Efferent discharge to the carotid body from the CNS depresses afferent activity provoked by hypoxia. This efferent inhibition may prevent saturation of the carotid body response, allowing the carotid body to respond to a wider range of PO2 than it could otherwise. In part, efferent control depends on sympathetic nervous regulation of carotid body blood flow. However, other inhibitory efferent fibers that have no effect on the carotid body vasculature are also present.

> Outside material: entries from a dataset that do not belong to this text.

Lemma says_noted (P Q : wire -> Prop) c : (forall w, P w -> discreetly w /\ discreet (wi_secure w, c) /\ Q (w <| wi_log ::= fun l => l ++ [(wi_secure w, c)] |>)) ->
  triple P (noted c) (fun _ w => discreetly w /\ Q w) discreetly.
Proof.
  intros HP n w Hw. destruct (HP w Hw) as ((more & E & Hm) & Hc & HQ). cbn. split; [|done]. exists (more ++ [(wi_secure w, c)]). cbn.
  rewrite E, app_assoc. split; [done|]. apply Forall_app. split; [done|by constructor].
Qed.
Lemma says_ret {A} (a : A) : says (mret a).
Proof. by apply triple_ret. Qed.
Lemma says_bind {A B} (m : Io.io wire A) (f : A -> Io.io wire B) : says m -> (forall a, says (f a)) -> says (m ≫= f).
Proof. intros Hm Hf. by eapply triple_bind. Qed.
Lemma says_act {A} (effect : wire -> result failure A * wire) :
  (forall w, wi_log (snd (effect w)) = wi_log w /\ wi_secure (snd (effect w)) = wi_secure w) -> says (Io.act alone fate_of effect).
Proof.
  intros He. assert (forall w, sheltered w -> sheltered (snd (effect w))) as Hk.
  { intros w [(more & E & Hm) Hs]. destruct (He w) as [El Es]. split; [exists more; by rewrite El|by rewrite Es]. }
  apply triple_act; [apply _|by intros w []|]. intros w Hw. specialize (Hk w Hw). split; [by destruct Hk|]. split; [done|]. intros f. by split.
Qed.
Lemma says_plain c : (forall u p, c <> Login u p) -> says (noted c).
Proof.
  intros Hc. eapply triple_weaken; [apply (says_noted sheltered (fun w => ms_TLS settings = true -> wi_secure w = true) c)|done|done|done].
  intros w [Hl Hs]. split; [done|]. split; [|done]. split; [by intros Ht; left; apply Hs|by intros u p ?%Hc].
Qed.
Lemma says_exchange c effect : (forall u p, c <> Login u p) -> (forall w, wi_log (effect w) = wi_log w /\ wi_secure (effect w) = wi_secure w) ->
  says (exchange fate_of c effect).
Proof. intros Hc He. unfold exchange. apply says_bind; [by apply says_plain|]. intros _. by apply says_act. Qed.
Lemma says_hello : says (ehlo extensions fate_of) /\ says (hello extensions fate_of).
Proof.
  apply kept_hello; [by intros w []| |done|done]. intros w c [(more & E & Hm) Hs] Hc. split; [|done]. exists (more ++ [(wi_secure w, c)]). cbn. rewrite E, app_assoc.
  split; [done|]. apply Forall_app. split; [done|]. constructor; [|done]. split; [intros _; right; destruct Hc; [by left|by right; left]|by destruct Hc; subst].
Qed.
Lemma says_Quit : says (Quit extensions fate_of).
Proof. unfold Quit. apply says_bind; [apply says_hello|]. intros [[]|e]; [by apply says_exchange|apply says_ret]. Qed.
Lemma says_Auth u p : says (Auth extensions accepted fate_of u p (ms_Host settings)).
Proof.
  unfold Auth. apply says_bind; [apply says_hello|]. intros [[]|e]; [|apply says_ret].
  apply (triple_bind _ _ _ _ (fun secure w => sheltered w /\ wi_secure w = secure)); [by intros n w Hw|]. intros secure.
  destruct (negb secure && negb (isLocalhost (ms_Host settings))) eqn:E.
  - eapply triple_pre; [|by intros w []]. apply says_bind; [apply says_Quit|]. intros _. apply says_ret.
  - apply (triple_bind _ _ _ _ (fun _ w => sheltered w /\ wi_secure w = secure)); [by intros n w Hw|]. intros yes. apply (triple_bind _ _ _ _ (fun _ => sheltered)).
    + unfold exchange. apply (triple_bind _ _ _ _ (fun _ => sheltered)); [|intros _; by apply says_act].
      eapply triple_weaken; [apply (says_noted (fun w => sheltered w /\ wi_secure w = secure) (fun w => ms_TLS settings = true -> wi_secure w = true) (Login u p))|done|done|done].
      intros w [[Hl Hs] <-]. split; [done|]. split; [|done]. split; [by intros Ht; left; apply Hs|]. intros _ _ _. cbn.
      destruct (wi_secure w); [by left|right]. by destruct (isLocalhost _).
    + intros [[]|e]; [|apply says_ret]. destruct yes; [apply says_ret|]. apply says_bind; [by apply says_exchange|]. intros _.
      apply says_bind; [apply says_Quit|]. intros _. apply says_ret.
Qed.
Lemma says_Mail from : says (Mail extensions fate_of from).
Proof.
  unfold Mail. destruct (validateLine from); [|apply says_ret]. apply says_bind; [apply says_hello|]. intros [[]|e]; [|apply says_ret].
  apply says_bind; [by intros n w Hw|]. intros offered. by apply says_exchange.
Qed.
Lemma says_rcpt l : says (rcpt_all fate_of l).
Proof.
  induction l as [|to l IH]; cbn [rcpt_all]; [apply says_ret|]. apply says_bind; [|by intros [[]|e]; [|apply says_ret]].
  unfold Rcpt. destruct (validateLine to); [by apply says_exchange|apply says_ret].
Qed.
Lemma says_write body : says (write_mail fate_of short body).
Proof.
  unfold write_mail, CloseData. apply says_bind.
  - intros n w Hw. unfold Write. revert n w Hw. intros n. 
    assert (says (_ ← noted (Text body); Io.act alone fate_of (fun w => match short n with Some k => (Err (OsError (EOTHER "short write")), w <| wi_text := str_take k body |>) | None => (Ok tt, w <| wi_text := body |>) end))) as Hs.
    { apply says_bind; [by apply says_plain|]. intros _. apply says_act. intros w. by destruct (short n). }
    intros w Hw. exact (Hs n w Hw).
  - intros [[]|e]; [by apply says_exchange|]. apply says_bind; [by apply says_exchange|]. intros _. apply says_ret.
Qed.
Lemma quiet_hello : triple discreetly (hello extensions fate_of) (fun _ => discreetly) discreetly.
Proof.
  apply kept_hello; [done| |done|done]. intros w c (more & E & Hm) Hc. exists (more ++ [(wi_secure w, c)]). cbn. rewrite E, app_assoc.
  split; [done|]. apply Forall_app. split; [done|]. constructor; [|done]. split; [intros _; right; destruct Hc; [by left|by right; left]|by destruct Hc; subst].
Qed.
Lemma quiet_credentials : triple discreetly (credentials json_credentials CredentialsPath mode contents fate_of) (fun _ => discreetly) discreetly.
Proof.
  assert (forall {A} (v : nat -> A), triple discreetly (fun '(n, w) => Io.act alone fate_of (fun w => (Ok (v n), w)) (n, w)) (fun _ => discreetly) discreetly) as Hlook.
  { intros A v n w Hw. apply (triple_act_inv alone fate_of discreetly (fun w => (Ok (v n), w)) ltac:(done) n w Hw). }
  unfold credentials. destruct (String.eqb _ _); [by apply triple_ret|]. apply (triple_bind _ _ _ _ (fun _ => discreetly)); [apply Hlook|].
  intros [perm|e]; [|by apply triple_ret]. destruct (negb _); [by apply triple_ret|]. apply (triple_bind _ _ _ _ (fun _ => discreetly)); [apply Hlook|].
  intros [data|e]; [|by apply triple_ret]. destruct (json_credentials data); by apply triple_ret.
Qed.
Lemma says_dialogue m : triple discreetly
  (SendMail zone address_of addresses_of json_credentials CredentialsPath mode contents extensions accepted fate_of clock draws short settings m) (fun _ => discreetly) discreetly.
Proof.
  assert (forall e : failure, triple discreetly (mret (M:=Io.io wire) (Err (A:=unit) e)) (fun _ => discreetly) discreetly) as Herr by (intros e; by apply triple_ret).
  unfold SendMail. eapply triple_bind; [apply quiet_credentials|]. intros [[u p]|e]; [|apply Herr]. cbn [fst snd].
  set (implicit := ms_TLS settings && (ms_Port settings =? 465)).
  apply (triple_bind _ _ _ _ (fun r w => discreetly w /\ (r = Ok tt -> wi_secure w = implicit))).
  { unfold dial. apply triple_act; [apply _|done|]. intros w Hw. split; [done|]. by split. }
  intros [[]|e]; [|by apply triple_ret; intros w []].
  apply (triple_bind _ _ _ _ (fun _ w => discreetly w /\ wi_secure w = implicit)).
  { unfold NewClient. apply triple_act; [apply _|by intros w []|]. intros w [Hw Hs]. specialize (Hs eq_refl). split; [done|]. by split. }
  intros [[]|e]; [|by apply triple_ret; intros w []].
  apply (triple_bind _ _ _ _ (fun r w => discreetly w /\ (r = Ok tt -> sheltered w))).
  { destruct (ms_TLS settings) eqn:Et; cbn [andb] in *.
    - destruct (ms_Port settings =? 465) eqn:Ep; cbn [negb].
      + apply triple_ret. intros w [Hw Hs]. split; [done|]. intros _. by split.
      + unfold StartTLS. eapply triple_pre; [|intros w [Hw _]; exact Hw].
        apply (triple_try _ _ _ _ (fun _ => discreetly)); [apply quiet_hello|intros _|by intros e w Hw].
        apply (triple_try _ _ _ _ (fun r w => discreetly w /\ (is_ok r = true -> sheltered w))); [|intros []|by intros e w [Hw _]].
        * unfold exchange. apply (triple_bind _ _ _ _ (fun _ w => discreetly w /\ True)).
          -- apply says_noted. intros w Hw. split; [done|]. split; [|done]. split; [intros _; right; by right; right|done].
          -- intros _. apply triple_act; [apply _|by intros w []|]. intros w [Hw _]. split; [done|]. split; [split; [done|]; intros _; by split|]. by split.
        * apply (triple_pre _ sheltered); [|by intros w [_ Hw]; apply Hw]. eapply triple_weaken; [apply says_hello|done| |done].
          intros r w Hw. by split; [destruct Hw|intros _].
    - apply triple_ret. intros w [Hw _]. split; [done|]. intros _. split; [done|by rewrite Et]. }
  intros [[]|e]; [|by apply triple_ret; intros w []]. apply (triple_weaken _ sheltered _ _ (fun _ => sheltered) _ discreetly); [|by intros w [_ Hs]; apply Hs|by intros _ w []|done].
  apply says_bind; [destruct (negb _); [apply says_Auth|apply says_ret]|]. intros [[]|e]; [|apply says_ret].
  apply says_bind; [destruct (address_of _); apply says_ret|]. intros [from|e]; [|apply says_ret].
  apply says_bind; [apply says_Mail|]. intros [[]|e]; [|apply says_ret].
  apply says_bind; [apply says_rcpt|]. intros [[]|e]; [|apply says_ret].
  apply says_bind; [by apply says_exchange|]. intros [[]|e]; [|apply says_ret].
  apply says_bind; [by intros n w Hw|]. intros t. apply says_bind; [by intros n w Hw|]. intros b.
  apply says_bind; [apply says_write|]. intros [[]|e]; [|apply says_ret]. apply says_Quit.
Qed.
End protected.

With hypoxia, ventilation, like carotid body activity, increases hyperbolically (Fig. 6). Also, changes in PCO2 seem to enhance the ventilatory response to hypoxia, and vice versa (i.e., CO2 and hypoxia interact multiplicatively). Single carotid body fibers respond to both CO2 and hypoxia, so that some of the interaction of hypoxia and hypercapnia occurs at the cellular level in the sensor itself. However, other evidence suggests that convergence of input from central and peripheral chemoreceptors at the level of the CNS helps enhance the interaction of hypoxia and hypercapnia as ventilatory stimulants. Experimental studies on the effect of carotid nerve stimulation in different phases of breathing show that carotid body discharge is more effective in stimulating breathing during inspiration than during expiration. Carotid body discharge varies spontaneously during the breathing cycle as a result of variations in PaO2. The relationship between oscillations in carotid body activity and phase of breathing depends on the circulation time between the lungs and the carotid body. Thus, changes in cardiac output theoretically might affect both the level and pattern of breathing. When central chemoreceptor activity and the response to CO2 have been eliminated by destruction of the ventrolateral medullary surfaces, input from the carotid body alone is sufficient to maintain rhythmic breathing. Both central and peripheral chemoreceptors respond proportionally as the level of PCO2 is altered. Some studies suggest that increases in the rate of change of CO2 but not in the rate of change of PO2 also stimulate the carotid body.
FIG. 6. Effect of changing PaCO2 on (A) the ventilatory response to hypoxia and (B) the ventilatory response to hypercapnia.